Trained in human biology and medicine, Dr. Uwe Marx is an accomplished entrepreneur and the scientific founder of TissUse, a spin-off of the Institute of Biotechnology of the Technische Universität Berlin, Germany. Over the course of his fruitful career in biotechnology, Uwe has pursued ever more lifelike structures that can mimic human biology in vitro. Prior to founding TissUse, he was responsible for the “Multi-Organ-Chip” program at the University and was the scientific co-founder at two successful Germany-based biotechs, ProBioGen AG and VITA 34.


Title: From Organ-on-a-Chip Tools Towards Patients on Chips – Enforcing a Paradigm Shift in Drug Development

Microfluidic microphysiological systems (MPS) have proven to be a powerful tool for recreating human tissue- and organ-like functions at research level. This provides the basis for the establishment of qualified preclinical assays with improved predictive power.

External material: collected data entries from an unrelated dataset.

Lemma utf8_encode_total s :
  Forall (λ c, valid_char c = true) s → is_Some (utf8_encode s).
Proof.
  intros H.
  assert (∃ ns, mapM utf8_encode_char s = Some ns
                ∧ Forall (is_Some ∘ Byte.of_N) (concat ns)) as (ns & Hns & Hb).
  { induction H as [|c s Hc _ (ns & Hns & Hb)]; [by exists []|].
    destruct (utf8_encode_char_valid c Hc) as (l & Hl & Hlb).
    exists (l :: ns). simpl. rewrite Hl, Hns. split; [done|].
    by apply Forall_app. }
  unfold utf8_encode. rewrite Hns. simpl. by apply mapM_is_Some_2.
Qed.

Lemma replace_Forall (P : N → Prop) old new s :
  old ≠ [] → Forall P new → Forall P s → Forall P (replace old new s).
Proof.
  intros Ho Hn. induction s as [s IH] using str_length_ind. intros Hs.
  destruct (replace_cases old Ho s) as [->|[(t & -> & Ht)|(a & t & -> & Ha)]].
  - by rewrite replace_nil.
  - rewrite replace_match by done. apply Forall_app. split; [done|].
    apply IH; [done|]. by apply Forall_app in Hs as [_ Hs].
  - rewrite replace_copy by done. apply Forall_cons in Hs as [Hc Hs].
    apply Forall_cons. split; [done|]. apply IH; [simpl; lia | done].
Qed.

Lemma universal_newlines_Forall (P : N → Prop) s :
  P 10 → Forall P s → Forall P (universal_newlines s).
Proof.
  intros H10. induction s as [s IH] using str_length_ind. intros Hs.
  destruct s as [|c t]; simpl; [done|].
  apply Forall_cons in Hs as [Hc Ht].
  destruct (c =? 13).
  - apply Forall_cons. split; [done|].
    destruct t as [|c' t']; [done|]. apply Forall_cons in Ht as [Hc' Ht'].
    destruct (c' =? 10); apply IH; simpl; try lia; by try apply Forall_cons.
  - apply Forall_cons. split; [done|]. apply IH; [simpl; lia | done].
Qed.

Lemma fix_content_Forall (P : N → Prop) s :
  P 32 → Forall P (lit "observations") → Forall P (lit "The code below") →
  Forall P (lit "strength.html") →
  Forall P s → Forall P (fix_content s).
Proof.
  intros H1 H2 H3 H4 Hs. unfold fix_content.
  repeat (apply replace_Forall; [done | try done |]); try done.
  by apply Forall_cons.
Qed.


Lemma not_elem_Forall (c : N) (s : str) : c ∉ s ↔ Forall (λ x, x ≠ c) s.
Proof.
  rewrite Forall_forall. split.
  - by intros H x Hx ->.
  - intros H Hc. by apply (H c).
Qed.

Ltac all_chars :=
  apply Forall_forall;
  let c := fresh "c" in let Hc := fresh "Hc" in
  intros c Hc;
  repeat (apply elem_of_cons in Hc as [->|Hc]; [done|]);
  by apply elem_of_nil in Hc.

Lemma fix_content_no_cr s : 13 ∉ s → 13 ∉ fix_content s.
Proof.
  rewrite !not_elem_Forall. apply fix_content_Forall; [done|..]; all_chars.
Qed.

Lemma fix_content_valid s :
  Forall (λ c, valid_char c = true) s →
  Forall (λ c, valid_char c = true) (fix_content s).
Proof.
  apply fix_content_Forall; [done|..]; all_chars.
Qed.

(** What was decoded from a file can be encoded again after the fixes. *)
Lemma fixed_text_encodes bs text :
  utf8_decode bs = Some text →
  is_Some (utf8_encode (fix_content (universal_newlines text))).
Proof.
  intros Hd. apply utf8_encode_total.
  apply fix_content_valid, universal_newlines_Forall; [done|].
  by apply utf8_decode_from_valid in Hd.
Qed.

(** A second run finds nothing to change: the files stay as the first run
    left them, and the confirmation line is printed once more. *)
Theorem second_run_changes_no_file (w w1 : world) :
  run w = (0, w1) →
  ∃ w2, run w1 = (0, w2) ∧ fs w2 = fs w1 ∧
        stdout w2 = stdout w1 ++ lit "File updated successfully." ++ [10].
Proof.
  intros H%run_exit_0.
  apply script_success_inv in H as (f & text & bs & Hf & _ & _ & Hd & He & ->).
  set (t1 := fix_content (universal_newlines text)) in *.
  assert (universal_newlines t1 = t1) as Hnl.
  { apply universal_newlines_id, fix_content_no_cr, universal_newlines_no_cr. }
  eexists. split.
  - apply run_exit_0. apply (script_success _ (File bs true true) t1 bs); try done.
    + apply lookup_insert_eq.
    + by apply utf8_decode_encode.
    + rewrite Hnl. unfold t1 at 1.
      destruct (fix_content_free (universal_newlines text)) as (?&?&?&?).
      by rewrite fix_content_untouched.
  - simpl. by rewrite insert_insert_eq.
Qed.

(** * More on the run of the script *)

(** The script never fails to encode what it writes: the text came out of
    the strict decoder, the substitutions put in ASCII only, and every such
    text has a UTF-8 form. So whatever exception ends a run, it is not
    [UnicodeEncodeError]. *)
Theorem never_an_encoding_error (w w' : world) (e : exn) :
  script w = (inl e, w') → e ≠ UnicodeEncodeError.
Proof.
  unfold script. rewrite bind_unfold, open_read_unfold.
  destruct (fs w !! PATH) as [f|] eqn:Hf; [|by intros [= <- <-]].
  destruct (readable f) eqn:Hr; [|by intros [= <- <-]].
  rewrite bind_unfold.
  destruct (utf8_decode (data f)) as [text|] eqn:Hd.
  2:{ rewrite (fread_undecodable _ _ f) by done. by intros [= <- <-]. }
  rewrite (fread_ok _ _ f text), bind_unfold by done.
  destruct (writable f) eqn:Hw.
  2:{ rewrite (open_write_denied _ _ f) by done. by intros [= <- <-]. }
  destruct (fixed_text_encodes _ _ Hd) as [bs Hbs].
  rewrite (open_write_ok _ _ f), bind_unfold by done.
  by rewrite (fwrite_ok _ _ (File [] (readable f) true) _ bs);
    [|apply lookup_insert_eq|].
Qed.

Lemma never_an_encoding_error_witness :
  script readonly_world = (inl PermissionError, readonly_world)
  ∧ PermissionError ≠ UnicodeEncodeError.
Proof.
  assert (script readonly_world = (inl PermissionError, readonly_world)) as H
    by (vm_compute; reflexivity).
  split; [exact H|]. exact (never_an_encoding_error _ _ _ H).
Defined.



(** What a successful run has written is valid UTF-8, and reading the file
    again as the script reads it gives the fixed text. *)
Theorem written_text_reads_back (w w' : world) (f : file) (text : str) :
  fs w !! PATH = Some f → utf8_decode (data f) = Some text →
  run w = (0, w') →
  (open_read PATH ≫= fread) w'
  = (inr (fix_content (universal_newlines text)), w').
Proof.
  intros Hf Hd H%run_exit_0.
  apply script_success_inv in H
    as (f' & text' & bs & Hf' & _ & _ & Hd' & He & ->).
  simplify_eq.
  rewrite bind_unfold, open_read_unfold. simpl. rewrite lookup_insert_eq. simpl.
  rewrite (fread_ok _ _ (File bs true true)
             (fix_content (universal_newlines text))).
  - f_equal. f_equal.
    apply universal_newlines_id, fix_content_no_cr, universal_newlines_no_cr.
  - apply lookup_insert_eq.
  - by apply utf8_decode_encode.
Qed.

Lemma written_text_reads_back_witness :
  (open_read PATH ≫= fread) (run sample_world).2
  = (inr (fix_content (universal_newlines [97; 160; 98])),
     (run sample_world).2).
Proof.
  apply (written_text_reads_back sample_world (run sample_world).2
           (File [x61; xc2; xa0; x62]%byte true true)).
  - reflexivity.
  - vm_compute. reflexivity.
  - vm_compute. reflexivity.
Defined.

(** Text mode folds line ends: after a successful run the file holds no
    carriage return, also when there was nothing to fix in it. *)
Theorem run_drops_carriage_returns (w w' : world) :
  run w = (0, w') →
  ∃ f' text',
    fs w' !! PATH = Some f' ∧ utf8_decode (data f') = Some text' ∧ 13 ∉ text'.
Proof.
  intros H%run_exit_0.
  apply script_success_inv in H
    as (f & text & bs & Hf & _ & _ & Hd & He & ->).
  exists (File bs true true), (fix_content (universal_newlines text)).
  split; [apply lookup_insert_eq|]. split; [by apply utf8_decode_encode|].
  apply fix_content_no_cr, universal_newlines_no_cr.
Qed.

Lemma run_drops_carriage_returns_witness :
  ∃ f' text',
    fs (run crlf_world).2 !! PATH = Some f'
    ∧ utf8_decode (data f') = Some text' ∧ 13 ∉ text'.
Proof.
  apply (run_drops_carriage_returns crlf_world). vm_compute. reflexivity.
Defined.

Lemma second_run_changes_no_file_witness :
  ∃ w2, run (run sample_world).2 = (0, w2)
        ∧ fs w2 = fs (run sample_world).2
        ∧ stdout w2
          = stdout (run sample_world).2
            ++ lit "File updated successfully." ++ [10].
Proof.
  apply (second_run_changes_no_file sample_world). vm_compute. reflexivity.
Defined.

(** * Bytes that need no fixing *)

Lemma of_N_to_N_mapM bs : mapM Byte.of_N (map Byte.to_N bs) = Some bs.
Proof.
  apply mapM_Some_2. induction bs as [|b bs IH]; constructor; [|done].
  apply Byte.of_to_N.
Qed.

(** Encoding what was decoded gives the bytes that were decoded. *)
Lemma utf8_encode_decode bs s : utf8_decode bs = Some s → utf8_encode s = Some bs.
Proof.
  unfold utf8_decode, utf8_encode. intros H.
  apply utf8_decode_from_chars in H as (ls & Hls & Hcat).
  - rewrite (mapM_Some_2 utf8_encode_char s ls).
    + simpl. rewrite Hcat. apply of_N_to_N_mapM.
    + eapply Forall2_impl; [done|]. intros c l. apply utf8_encode_char_spec.
  - apply Forall_fmap, Forall_forall. intros b _. simpl.
    pose proof (Byte.to_N_bounded b). lia.
Qed.

(** A file in which there is nothing to fix and no carriage return is
    written back byte for byte. *)
Theorem clean_file_keeps_its_bytes (w w' : world) (f : file) (text : str) :
  fs w !! PATH = Some f → utf8_decode (data f) = Some text →
  13 ∉ text → 160 ∉ text →
  ¬ occurs (lit "obervations") text →
  ¬ occurs (lit "The code bellow") text →
  ¬ occurs (lit "strenght.html") text →
  run w = (0, w') →
  data <$> fs w' !! PATH = Some (data f).
Proof.
  intros Hf Hd Hcr H1 H2 H3 H4 H%run_exit_0.
  apply script_success_inv in H
    as (f' & text' & bs & Hf' & _ & _ & Hd' & He & ->).
  simplify_eq. simpl. rewrite lookup_insert_eq. simpl. f_equal.
  rewrite universal_newlines_id, fix_content_untouched in He; try done.
  - apply utf8_encode_decode in Hd. congruence.
  - unfold NBSP. by rewrite occurs_singleton.
Qed.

Industrial adoption of microphysiological systems and respective assays is progressing slowly due to their complexity. In the first part of the presentation status quo of MPS development and examples of industrial adoption of single-organ chip and two-organ chip solutions are highlighted. The underlying universal microfluidic Multi-Organ-Chip (MOC) platform of a size of a microscopic slide integrating an on-chip micro-pump and capable to interconnect different organ equivalents will be presented. Sixteen different single organ equivalents have been established on that platform and twelve organ combinations have been tested for stable long-term crosstalk yet.

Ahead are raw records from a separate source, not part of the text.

Definition shard_has (now : Z) (key : Hash) (s : shard) : bool :=
  match items s !! key with
  | Some e => negb (expired_at now e s)
  | None => false
  end.

(** A cache is its array of shards. *)
Abbreviation Cache := (list shard).

Definition New (o : Options) : Cache :=
  let max := if MaxBytes o <=? 0 then 2 ^ 30 else MaxBytes o in
  let ttl := if TTL o <=? 0 then 10 * 60 * 10 ^ 9 else TTL o in
  let per := Z.quot max 64 in
  let per := if per <=? 0 then 1 else per in
  replicate shards (mkShard ∅ [] 0 per ttl 0 0 0 0 0).

Definition Put (now : Z) (key : Hash) (class : gostring) (body : list byte) (c : Cache) : Cache :=
  alter (shard_put now key class body) (shard_index key) c.

(** [PutOwned] differs from [Put] in who owns the bytes, not in their value. *)
Definition PutOwned (now : Z) (key : Hash) (class : gostring) (body : list byte) (c : Cache) : Cache :=
  alter (shard_put now key class body) (shard_index key) c.

Definition Get (now : Z) (key : Hash) (c : Cache) : option (list byte * gostring) * Cache :=
  match c !! shard_index key with
  | Some s => let '(r, s') := shard_get now key s in (r, <[shard_index key := s']> c)
  | None => (None, c)
  end.

Definition Has (now : Z) (key : Hash) (c : Cache) : bool :=
  match c !! shard_index key with
  | Some s => shard_has now key s
  | None => false
  end.

Record Stats_t : Type := mkStats {
  Entries : Z; Bytes : Z; StMaxBytes : Z;
  Stored : Z; Hits : Z; Misses : Z; Evicted : Z; Expired : Z; Duplicates : Z
}.
Definition stats_add (st : Stats_t) (s : shard) : Stats_t :=
  mkStats (Entries st + Z.of_nat (size (items s))) (Bytes st + nbytes s)
    (StMaxBytes st + maxBytes s) (Stored st + c_stored s) (Hits st + c_hits s)
    (Misses st + c_misses s) (Evicted st + c_evicted s) (Expired st + c_expired s)
    (Duplicates st).
Definition Stats (c : Cache) : Stats_t :=
  foldl stats_add (mkStats 0 0 0 0 0 0 0 0 0) c.
End cache.

Import cache.

(** ** Reference: a recency list

    What a shard promises: a list of objects, most recently used first, of
    which a put keeps the longest prefix that fits the ceiling. *)
Module lru_spec.
Abbreviation t := (list (Hash * entry)).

The second part of the presentation focusses on the challenges to translate a MOC-based combination of four human organ equivalents into a commercially useful tool for ADME profiling and toxicity testing of drug candidates. This four-organ tissue chip combines intestine, liver and kidney equivalents for adsorption, metabolism and excretion respectively. Furthermore, it provides an additional neuronal tissue culture compartment for extended toxicity testing. Issues to ensure long-term performance and industrial acceptance of such complex microphysiological systems, such as design criteria, tissue supply and on chip tissue homeostasis will be discussed. Finally, the presentation provides a roadmap towards on-chip patient models, which bear the potential of a paradigm shift in drug development.